William A. Zoghbi, MD

Department of Medicine, Cardiology Section, Baylor College of Medicine, Houston, Texas

Drs Pagano and Camici question the relation of interstitial fibrosis to contractile reserve and systolic function after revascularization in patients with dysfunctional myocardium. We believe that our data strongly show that there is indeed a significant, inverse relationship between fibrosis and segmental function in response to dobutamine (see Figure 4 in our article) and postoperative thickening (see Figure 5 of our article).R1 They further suggest excluding segments with >=30% fibrosis from the analysis. Although it is easy to exclude such segments after the biopsies have been acquired, it was not possible to ascertain the extent of fibrosis beforehand.

Segments were biopsied if they met all of the following criteria: (1) abnormal function, (2) end-diastolic thickness >=0.9 cm, and (3) lack of a bright, reflective appearance indicative of scar tissue.R2 These were all reasonable measures taken to avoid including predominantly scar segments. Furthermore, these inclusion criteria assured the inclusion of segments that resemble, to a great extent, the majority of segments in which myocardial viability is to be determined. As such, our "sampled segments" are very similar to the "general population of segments" and, therefore, we believe that our results are generalizable. We also disagree with the principle of changing inclusion criteria after they have been determined and the study has been conducted.

As stated clearly, our objective was to evaluate the relationship between the extent of viable myocardium by histopathology, resting perfusion as determined by rest-redistribution thallium-201, and the different contractile responses exhibited during dobutamine echocardiography. We determined our objectives a priori, and we reported what we set out to do. Excluding certain segments from the analysis to support a certain hypothesis and deviating from the purpose of the study is not appropriate.

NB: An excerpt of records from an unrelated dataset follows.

Lemma step_world_ok c w : no_local_voice c = true → world_ok w → world_ok (step iso uuid c w).
Proof.
  intros Hc Hw. destruct c; cbn.
  - destruct (wd_objects w !! n) eqn:E; [done|]. eapply quiet_ok; [|apply set_registry_quiet].
    apply (objects_ok (insert n _)); [done|]. intros m cv' [[<- <-]|[Hne Hm]]%lookup_insert_Some.
    + cbn in *. split; [by apply negb_true_iff|by left].
    + split; [by eapply (ko_senders _ _ (proj1 Hw))|right; by exists cv'].
  - eapply quiet_ok; [done|apply set_registry_quiet].
  - apply (objects_ok (alter (set_sender sender) n)); [done|]. intros m cv'. destruct (decide (m = n)) as [->|Hne].
    + rewrite lookup_alter_eq. intros (cv & Hcv & ->)%fmap_Some. cbn in *. split; [by apply negb_true_iff|right; by exists cv].
    + rewrite lookup_alter_ne by done. intros Hm. split; [by eapply (ko_senders _ _ (proj1 Hw))|right; by exists cv'].
  - destruct (wd_objects w !! n) eqn:E; [|done]. apply prompt_ok; [done..|]. by rewrite E.
  - destruct (wd_objects w !! n) eqn:E; [|done]. apply prompt_secret_ok; [done..|]. by rewrite E.
  - by apply standalone_ok.
  - by apply questions_ok.
  - by apply route_approval_ok.
  - by apply bash_request_ok.
  - by apply file_request_ok.
  - by apply cu_tool_ok.
  - by apply setHostCuProxy_ok.
  - eapply quiet_ok; [done|by apply alter_cu_quiet].
  - by apply handleConfirm_ok.
  - by apply daemon_confirmation_ok.
  - by apply channel_ok.
  - by apply channel_ok.
  - by apply guardian_ok.
  - by apply voice_grant_ok.
  - by apply secret_ok.
  - by apply question_ok.
  - by apply bash_result_ok.
  - by apply file_result_ok.
  - by apply cu_result_ok.
  - by apply auto_deny_ok.
  - by apply deny_all_ok.
  - by apply abort_turn_ok.
  - by apply abort_signal_ok.
  - by apply fire_ok.
  - by apply bash_dispose_ok.
  - by apply file_dispose_ok.
  - apply set_hub_ok; [done|]. apply hub_truthy, Hw.
Qed.
Lemma run_world_ok steps w : forallb no_local_voice steps = true → world_ok w → world_ok (run iso uuid steps w).
Proof.
  revert w. induction steps as [|c steps IH]; intros w; [done|]. cbn. intros [Hc Hs]%andb_true_iff Hw. by apply IH, step_world_ok.
Qed.
Lemma empty_ok h : ids_truthy h → world_ok (empty_world h).
Proof. intros Hh. split; [|done]. split; cbn; try done; by intros ? ?%elem_of_nil. Qed.
End system.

Drs Pagano and Camini then examine data from <50% of the biopsied segments (16 of 37). They looked at the following 2 groups (see Figure 3). Group 2 included a total of 8 segments, of which 6 recovered and 3 had contractile reserve (fibrosis, 9%). Group 3 had a total of 8 segments, all of which recovered and had a contractile reserve during dobutamine (fibrosis, 1%). Even then and contrary to what is stated in their letter, it remained true that when the extent of fibrosis was higher (group 2 versus 3), both contractile reserve and recovery were less frequent. It is unclear to us where the assertion regarding the lack of a relationship between fibrosis and contractile reserve came from. In fact, when limiting the analysis to segments with <30% fibrosis, significant relationships were still present between interstitial fibrosis and thickening at low-dose dobutamine (r=–0.73; P<0.05) and with postoperative systolic function (r=–0.62; P<0.05). Finally, we believe that fibrosis alone accounted for the majority (69%) of the contractile reserve variance observed in our study but, as stated in our discussion, other parameters undoubtedly play a role; these include cellular function, coronary flow reserve, energy stores, and adrenergic receptors.R3

References

1. Nagueh SF, Mikati I, Weilbaecher D, et al. Relation of the contractile reserve of hibernating myocardium to myocardial structure in humans. Circulation. 1999;100:490–496.

2. Faletra F, Crivellaro W, Pirelli S, et al. Value of transthoracic two-dimensional echocardiography in predicting viability in patients with healed Q-wave anterior wall myocardial infarction. Am J Cardiol. 1995;76:1002–1006.[Medline] [Order article via Infotrieve]

3. Shan K, Bick R, Poindexter B, et al. Altered myocardial adrenergic receptor density: a possible mechanism of depressed myocardial function in patients with hibernating myocardium. Circulation. 1999;100(suppl I):I-24. Abstract.